During a reinvestigation in the 1980s by a research team led by Harry Whittington and Derek Briggs of Cambridge University, while cleaning old specimens, the "complete whole picture" emerged: an Anomalocaris appendage attached to the front end of a Laggania trunk specimen, with a Peytoia mouthpart located in the center. A paper published in 1985 proved that all these fragments were a single giant carnivore.

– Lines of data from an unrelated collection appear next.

(** * Gallery tree model of loki-gallery

    A shallow embedding of the gallery tree helpers of the client page
    (findAndMutateMediaItem, getItemsForPath, parseFileSize, the flatten
    closure of allMediaItems, the processedItems pipeline,
    modifyItemsDeletedState, handleConfirmMove) and of the mock login
    service, with the properties stated about them. *)

From Stdlib Require Import String Ascii List ZArith Lia Bool SpecFloat.
From Stdlib Require Import Sorted Permutation.
From stdpp Require Import gmap strings.
Import ListNotations.

Set Warnings "-register-all".

Local Open Scope string_scope.
Local Open Scope list_scope.

(** ** Host functions the helpers call

    A string is the UTF-8 encoding of the text, one byte per character
    of the Rocq string.  White space is what [trim] and [parseFloat]
    strip: the WhiteSpace and LineTerminator code points of ECMAScript.
    Case mapping covers the ASCII letters; every other byte is left as
    it is.  Numbers are the IEEE 754 binary64 values of the Standard
    Library's [SpecFloat]: signed zeros, subnormals, the infinities and
    one NaN, with round-to-nearest-even arithmetic. *)

Module JS.

(** *** Strings *)

Definition code (c : ascii) : N := N_of_ascii c.

(** U+0009 to U+000D and U+0020. *)
Definition isWhiteSpace1 (c : ascii) : bool :=
  ((9 <=? code c) && (code c <=? 13))%N || (code c =? 32)%N.

(** U+00A0, encoded as C2 A0. *)
Definition isWhiteSpace2 (c1 c2 : ascii) : bool :=
  ((code c1 =? 194) && (code c2 =? 160))%N.

(** U+1680 (E1 9A 80), U+2000 to U+200A (E2 80 80 to E2 80 8A), U+2028,
    U+2029 (E2 80 A8, E2 80 A9), U+202F (E2 80 AF), U+205F (E2 81 9F),
    U+3000 (E3 80 80) and U+FEFF (EF BB BF). *)
Definition isWhiteSpace3 (c1 c2 c3 : ascii) : bool :=
  ((code c1 =? 225) && (code c2 =? 154) && (code c3 =? 128))%N
  || ((code c1 =? 226) && (code c2 =? 128)
      && (((128 <=? code c3) && (code c3 <=? 138))
          || (code c3 =? 168) || (code c3 =? 169) || (code c3 =? 175)))%N
  || ((code c1 =? 226) && (code c2 =? 129) && (code c3 =? 159))%N
  || ((code c1 =? 227) && (code c2 =? 128) && (code c3 =? 128))%N
  || ((code c1 =? 239) && (code c2 =? 187) && (code c3 =? 191))%N.
Lemma dumps_no_IndexError (score : Score) (comment : string) st e :
  for_each metadata_step (metadata score) ([Comment comment], 480) = Ok st ->
  Forall (fun steps => steps <> []) (slides score) ->
  Forall (fun steps => steps <> []) (guides score) ->
  dumps score comment = Err e -> e <> IndexError.
Proof.
  intros Hmeta Hslides Hguides H. destruct st as [lines0 tpb].
  unfold dumps in H. rewrite Hmeta in H. cbn [mbind result_bind] in H.
  rewrite (sort_groups_total _ Hslides), (sort_groups_total _ Hguides) in H.
  cbn [mbind result_bind] in H.
  apply bind_Err in H. destruct H as [H | (_ & _ & H)].
  { unfold bpm_guard in H. destruct (_ <=? _); [| discriminate].
    injection H as <-. discriminate. }
  apply bind_Err in H. destruct H as [H | ([[lines1 ids] maps1] & _ & H)].
  { revert H. apply (for_each_Err (fun e => e <> IndexError)).
    intros [[l ids] maps] [tick v] e' He. unfold bpm_step in He.
    destruct (bpm_get ids v); apply bind_Err in He;
      destruct He as [He | (? & _ & He)]; try discriminate;
      apply push_raw_Err in He; subst e'; discriminate. }
  apply bind_Err in H. destruct H as [H | (tl & _ & H)].
  { unfold til_list in H. destruct (sorted_by fst (tils score)); [discriminate |].
    destruct (_ =? _); [| discriminate]. injection H as <-. discriminate. }
  apply bind_Err in H. destruct H as [H | (maps2 & _ & H)].
  { revert H. unfold push_notes.
    apply (push_raw_loop_Err _ _ (fun note => "1" +:+ base36_dumps (lane note))
             note_data tick). }
  apply bind_Err in H. destruct H as [H | (maps3 & _ & H)].
  { revert H. unfold push_notes.
    apply (push_raw_loop_Err _ _ (fun note => "5" +:+ base36_dumps (lane note))
             note_data tick). }
  apply bind_Err in H. destruct H as [H | (maps4 & _ & H)].
  { unfold push_groups in H. apply bind_Err in H.
    destruct H as [H | ([cm maps] & _ & H)]; [| discriminate].
    revert H. apply group_loop_Err. now apply sorted_by_Forall. }
  apply bind_Err in H. destruct H as [H | (maps5 & _ & H)].
  { unfold push_groups in H. apply bind_Err in H.
    destruct H as [H | ([cm maps] & _ & H)]; [| discriminate].
    revert H. apply group_loop_Err. now apply sorted_by_Forall. }
  apply bind_Err in H. destruct H as [H | (doc & _ & H)]; [| discriminate].
  revert H. unfold render_all.
  apply (for_each_Err (fun e => e <> IndexError)).
  intros lines [tag nm] e' He. apply bind_Err in He.
  destruct He as [He | (? & _ & He)]; [| discriminate].
  unfold render_note_map in He.
  destruct (raws nm), (ticks_per_measure nm =? 0); try discriminate;
    injection He as <-; discriminate.
Qed.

Stephen Jay Gould's "Wonderful Life" and Beyond
It was Stephen Jay Gould's book "Wonderful Life," published in 1989, that popularized this scientific discovery to the general public. Gould introduced Anomalocaris as the prime example of a "weird wonder" that did not belong to any classification system of modern organisms. Today, Anomalocaris is classified not as a completely unknown phylum, but as a "stem group" representing the early stages of arthropod evolution.
Marine Order and Predation Strategy of the Cambrian
For many years, Anomalocaris was depicted as a "trilobite killer" that crunched and ate the hard shells of trilobites. However, recent biomechanical research has cast doubt on this traditional view.

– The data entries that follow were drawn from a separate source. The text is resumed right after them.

Lemma reads_extract (self : converter) (path : string) (st : state E) :
  Pure.reads_as (extract_temperature_data E self path) st
    (Pure.extract_outcome E self (fs E st) path).
Proof.
  unfold extract_temperature_data.
  eapply reads_try with (ra := Pure.extract_outcome E self (fs E st) path).
  2:{ destruct (Pure.extract_outcome E self (fs E st) path); [reflexivity|].
      intros st' _. eapply reads_bind; [apply reads_logger|].
      intros st'' _. apply reads_raise. }
  unfold Pure.extract_outcome.
  eapply reads_bind; [apply reads_detect|].
  destruct (Pure.detected E self (fs E st) path) as [[w h]|]; [|reflexivity].
  intros st1 H1. eapply reads_bind; [apply reads_reading|]. rewrite H1.
  destruct (read_bytes E (fs E st) path) as [bytes|e]; [|reflexivity].
  intros st2 H2. eapply reads_bind; [apply reads_logger|].
  intros st3 H3. eapply (reads_bind _ _ _ (Ok tt)).
  { destruct (is_initialized self); [apply reads_ret|].
    eapply reads_bind; [apply reads_logger|]. intros ? _. apply reads_logger. }
  intros st4 H4. eapply reads_bind; [apply reads_parse|].
  destruct ((h <? 0) || (w <? 0)); [reflexivity|].
  intros st5 H5. eapply reads_bind; [apply reads_reading|].
  intros st6 H6.
  replace (fs E st5) with (fs E st) by congruence.
  apply reads_ret.
Qed.

End Reading.
(** ** Extraction, and what failures leave behind *)

Section Extraction.

Context (E : Env).

(** On success the metadata agrees with the grid and with the converter. *)
Theorem extract_metadata_invariants (self : converter) (rjpeg_path : string)
    (st st' : state E) (data : ndarray spec_float) (md : metadata) :
  extract_temperature_data E self rjpeg_path st = (st', Ok (data, md)) ->
  fs E st' = fs E st /\
  is_real_data md = is_initialized self /\
  (warning md = None <-> is_real_data md = true) /\
  device_model md = default_model self /\
  detected_resolution md = (detected_width md, detected_height md) /\
  data_shape md = shape data /\
  shape data = (detected_height md, detected_width md) /\
  has_dims (detected_height md) (detected_width md) data /\
  0 <= detected_width md /\ 0 <= detected_height md /\
  exists rjpeg_data,
    read_bytes E (fs E st) rjpeg_path = Ok rjpeg_data /\
    file_size md = Z.of_nat (String.length rjpeg_data).
Proof.
  intros Hx. destruct (reads_extract E self rjpeg_path st) as [Hfs Hr].
  rewrite Hx in Hfs, Hr. cbn [fst snd] in Hfs, Hr.
  split; [exact Hfs|]. symmetry in Hr. unfold Pure.extract_outcome in Hr.
  destruct (Pure.detected E self (fs E st) rjpeg_path) as [[w h]|]; [|discriminate].
  destruct (read_bytes E (fs E st) rjpeg_path) as [bytes|e]; [|discriminate].
  destruct (Z.ltb_spec h 0); [discriminate|].
  destruct (Z.ltb_spec w 0); [discriminate|].
  cbn [orb] in Hr. injection Hr as <- <-. cbn.
  split; [reflexivity|]. split.
  { destruct (is_initialized self); split; congruence. }
  repeat (split; [reflexivity|]).
  split.
  { unfold has_dims, Pure.synthetic_grid. cbn [shape rows].
    split; [reflexivity|]. split.
    - rewrite length_fmap, length_seqZ. reflexivity.
    - apply Forall_fmap, Forall_forall. intros y _. cbn.
      rewrite length_fmap, length_seqZ. reflexivity. }
  split; [lia|]. split; [lia|]. exists bytes. auto.
Qed.

(** Extraction fails exactly when the bytes cannot be read or a detected
    dimension is negative; a failed resolution detection alone never fails
    it, and the file system is never changed. *)
Theorem extract_failure_conditions (self : converter) (rjpeg_path : string)
    (st : state E) :
  is_Some (device_configs self !! default_model self) ->
  fs E (fst (extract_temperature_data E self rjpeg_path st)) = fs E st /\
  exists width height,
    Pure.detected E self (fs E st) rjpeg_path = Some (width, height) /\
    match read_bytes E (fs E st) rjpeg_path with
    | Raise e => snd (extract_temperature_data E self rjpeg_path st) = Raise e
    | Ok _ =>
        if (height <? 0) || (width <? 0)
        then snd (extract_temperature_data E self rjpeg_path st) = Raise ValueError
        else is_ok (snd (extract_temperature_data E self rjpeg_path st)) = true
    end.
Proof.
  intros [cfg Hcfg]. destruct (reads_extract E self rjpeg_path st) as [Hfs Hr].
  split; [exact Hfs|]. rewrite Hr. unfold Pure.extract_outcome.
  assert (Hd : is_Some (Pure.detected E self (fs E st) rjpeg_path)).
  { unfold Pure.detected. rewrite Hcfg.
    destruct (pil_open_size E (fs E st) rjpeg_path); eexists; reflexivity. }
  destruct Hd as [[w h] Hd]. exists w, h. split; [exact Hd|]. rewrite Hd.
  destruct (read_bytes E (fs E st) rjpeg_path); [|reflexivity].
  destruct ((h <? 0) || (w <? 0)); reflexivity.
Qed.

(** A loaded SDK changes the flag, not the data: the grid is the synthetic
    one of the detected resolution either way. *)
Theorem loaded_sdk_still_returns_synthetic_grid (handle : Z) (rjpeg_path : string)
    (st st' : state E) (data : ndarray spec_float) (md : metadata) :
  extract_temperature_data E (init (Some handle)) rjpeg_path st
  = (st', Ok (data, md)) ->
  is_real_data md = true /\ warning md = None /\
  data = Pure.synthetic_grid E (detected_width md) (detected_height md) /\
  exists md0,
    snd (extract_temperature_data E (init None) rjpeg_path st) = Ok (data, md0) /\
    is_real_data md0 = false.
Proof.
  intros Hx. destruct (reads_extract E (init (Some handle)) rjpeg_path st) as [_ Hr].
  destruct (reads_extract E (init None) rjpeg_path st) as [_ Hr0].
  rewrite Hx in Hr. cbn [snd] in Hr. symmetry in Hr. rewrite Hr0.
  unfold Pure.extract_outcome in *.
  change (Pure.detected E (init None) (fs E st) rjpeg_path)
    with (Pure.detected E (init (Some handle)) (fs E st) rjpeg_path).
  destruct (Pure.detected E (init (Some handle)) (fs E st) rjpeg_path)
    as [[w h]|]; [|discriminate].
  destruct (read_bytes E (fs E st) rjpeg_path) as [bytes|e]; [|discriminate].
  destruct ((h <? 0) || (w <? 0)); [discriminate|].
  injection Hr as <- <-. cbn.
  repeat (split; [reflexivity|]). eexists. split; reflexivity.
Qed.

A study published in 2023 showed through computer simulations that the spines of its frontal appendages and the plates of its mouthparts were too fragile to penetrate or destroy hard, calcified trilobite shells. Rather, it is highly likely that Anomalocaris preyed on soft prey swimming in the water, such as worms like Priapulida or early arthropods without shells, by skewering them with its sharp spines.
It is thought that it was most efficient for them to swim in a "Superman posture" with their appendages stretched straight forward, and from this posture, they would sight their prey, approach at high speed, and strike a single blow.
Geographical and Stratigraphic Distribution
Anomalocaridids were widely distributed in shallow waters worldwide during the Cambrian period.
- Burgess Shale (Canada): The most famous locality, where the type specimen of Anomalocaris canadensis was found. Because it was instantly buried in a anoxic deep sea by a mudflow, soft tissues are preserved in incredible detail.
- Chengjiang Biota (China): Even older than the Burgess Shale, it is an important locality showing the early diversity of the Anomalocarididae family. Close relatives like Amplectobelua have also been discovered.
- Emu Bay Shale (Australia): The most important source of information regarding the "vision" of Anomalocaris, where extremely well-preserved giant compound eye fossils were discovered.
Latest Research Topics: The Major Discovery of "Mosura fentoni" in 2025
In May 2025, the discovery of a new radiodontan, "Mosura fentoni," from the Burgess Shale was reported. Despite its small size of only about 5 cm in total length, it possessed very aggressive equipment.
Mosura's head had "three eyes," featuring another eye in the center of its head in addition to the left and right stalked compound eyes. It also had appendages with very long and sharp spines, making it suitable for instantly piercing and capturing small crustaceans and worms.
Even more surprisingly, internal structures of soft tissues were preserved clearly, such as an "open circulatory system" which is a space filled with blood pumped from the heart, traces of complex nerve bundles, and gill-like respiratory organs concentrated at the rear. This suggests that they had already established a highly advanced system at a level close to modern arthropods more than 500 million years ago.